Nel 1855, si trasferisce stabilmente dal nord della Francia a Parigi, sfruttando l’ulteriore possibilità di copiarne le opere al fine di esercitarsi.
Paul Jamot, il critico d’arte, sulla Revue de l’Art et de la Curiosité, lo definisce l’affascinante pittore dei paesaggi parigini, oltre a qualificarlo come l’artista, modesto e sincero, che meglio di chiunque altro è stato in grado di evocare atmosfera e luce della città.

La veduta riportata del porto di Ouistreham, non datata, si riferisce all’omonimo piccolo comune francese – poco meno di diecimila abitanti – sito in Normandia, nel distretto di Calvados, di fatto collegato tramite un canale alla città di Caen; una darsena atta ad ospitare natanti turistici e pescherecci, ma anche imbarcazioni da diporto.

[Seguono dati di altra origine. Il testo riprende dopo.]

Lemma registerProvider_run nd provider st :
  registerProvider nd provider st =
    match (resolveDomain nd st).1 with
    | Throw e => (Throw e, st)
    | Ok k =>
        match JsMap.get k (domains st) with
        | None => (Throw (NotFound "Domain" nd), st)
        | Some d =>
            match signers st !! id d with
            | None => (Ok (), set_providers <[id d := provider]> st)
            | Some signer =>
                match connect signer provider with
                | Some s =>
                    (Ok (), set_providers <[id d := provider]>
                              (set_signers <[id d := s]> st))
                | None =>
                    match signer_provider signer with
                    | None => (Throw InvariantViolation, st)
                    | Some _ =>
                        (Ok (), set_providers <[id d := provider]>
                                  (set_signers (delete (id d)) st))
                    end
                end
            end
        end
    end.
Proof.
  unfold registerProvider, mustGetDomain, mbind, M_bind, bind.
  rewrite mustGetFromMap_run. unfold domains_get.
  destruct (resolveDomain nd st).1 as [k|e]; [|done].
  destruct (JsMap.get k (domains st)) as [d|]; [|done].
  unfold try_catch, gets, bind, signer_connect.
  destruct (signers st !! id d) as [signer|] eqn:Hs; [|done].
  destruct (connect signer provider) as [s|]; [done|].
  unfold throw. rewrite unregisterSigner_run, resolveDomain_Num. simpl.
  rewrite Hs. destruct (signer_provider signer) as [p|]; [|done].
  unfold modify. destruct (providers st !! id d); [done|].
  unfold set_providers. simpl. by rewrite insert_insert_eq.
Qed.

Lemma registerSigner_run nd signer st :
  registerSigner nd signer st =
    match (resolveDomain nd st).1 with
    | Throw e => (Throw e, st)
    | Ok domain =>
        match providers st !! domain with
        | Some provider =>
            match connect signer provider with
            | Some signer1 =>
                match connect signer1 provider with
                | Some signer2 => (Ok (), set_signers <[domain := signer2]> st)
                | None => registerSigner_fallback domain signer1 st
                end
            | None => registerSigner_fallback domain signer st
            end
        | None =>
            match signer_provider signer with
            | Some _ => registerSigner_fallback domain signer st
            | None => (Throw MissingProvider, st)
            end
        end
    end.
Proof.
  unfold registerSigner, mbind, M_bind, bind, gets.
  rewrite resolveDomain_run; cbn [fst].
  destruct (resolveDomain nd st).1 as [domain|e]; [|done].
  destruct (providers st !! domain) as [provider|].
  - unfold registerSigner_try.
    destruct (connect signer provider) as [signer1|]; [|done].
    by destruct (connect signer1 provider).
  - by destruct (signer_provider signer).
Qed.

End Run.

(** ** Consistency of the three maps *)
Section Consistency.

Context {Provider Signer : Type} `{!Ethers Provider Signer} {js : JsString}.
Implicit Types st : MultiProvider Provider Signer.
Implicit Types nd : NameOrDomain.
Local Abbreviation keeps I m :=
  (preserves (Provider := Provider) (Signer := Signer) I m) (only parsing).

Lemma preserves_bind {A B} (I : MultiProvider Provider Signer → Prop)
    (m : M A) (k : A → M B) :
  keeps I m → (∀ a, keeps I (k a)) → keeps I (m ≫= k).
Proof.
  intros Hm Hk st HI. unfold mbind, M_bind, bind.
  specialize (Hm st HI). destruct (m st) as [[a|e] st']; simpl in *; [|done].
  by apply Hk.
Qed.

Lemma preserves_forEach {A} (I : MultiProvider Provider Signer → Prop)
    (l : list A) (f : A → M unit) :
  (∀ x, keeps I (f x)) → keeps I (forEach l f).
Proof.
  intros Hf. induction l as [|x l IH]; [by intros st|].
  apply preserves_bind; [apply Hf|by intros _].
Qed.

Lemma preserves_resolveDomain (I : MultiProvider Provider Signer → Prop) nd :
  keeps I (resolveDomain nd).
Proof. intros st HI. by rewrite resolveDomain_run. Qed.

Lemma wf_domains_get st k d :
  wf_domains st → JsMap.get k (domains st) = Some d → id d = k.
Proof.
  intros Hwf Hget%JsMapFacts.get_Some_elem.
  unfold wf_domains in Hwf. rewrite Forall_forall in Hwf.
  exact (Hwf _ Hget).
Qed.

Ouistreham, il cui curioso nome, all’apparenza scandinavo in realtà di origine sassone, trae la propria origine dai termini Westre (Ovest) e Ham (abitazione), deve la propria fama internazionale all’importanza strategica della spiaggia collegata, guadagnata in occasione del secondo conflitto mondiale quando, nel 1944, è il Commando numero 4 a sbarcare sulla suddetta Sword Beach, così chiamata in codice, appartenente alla serie dei territori teatro dello Sbarco in Normandia.

La sua notorietà, tuttavia, non si limita a questo: è qui che lo scrittore George Simenon, nel 1932, scrive e ambienta il quindicesimo episodio della serie del Commissario Maigret, intitolato Il porto delle nebbie, poi interpretato, in versione televisiva, dall’attore d’oltralpe Bruno Cremer.

Il porto delle nebbie, in seguito, nel corso degli anni Ottanta, diviene una pungente espressione giornalistica legata a questioni giudiziarie non troppo chiare, peraltro ripresa più di recente anche per riferirsi all’ONU, apostrofato ‘più che un palazzo di vetro, un porto delle nebbie’…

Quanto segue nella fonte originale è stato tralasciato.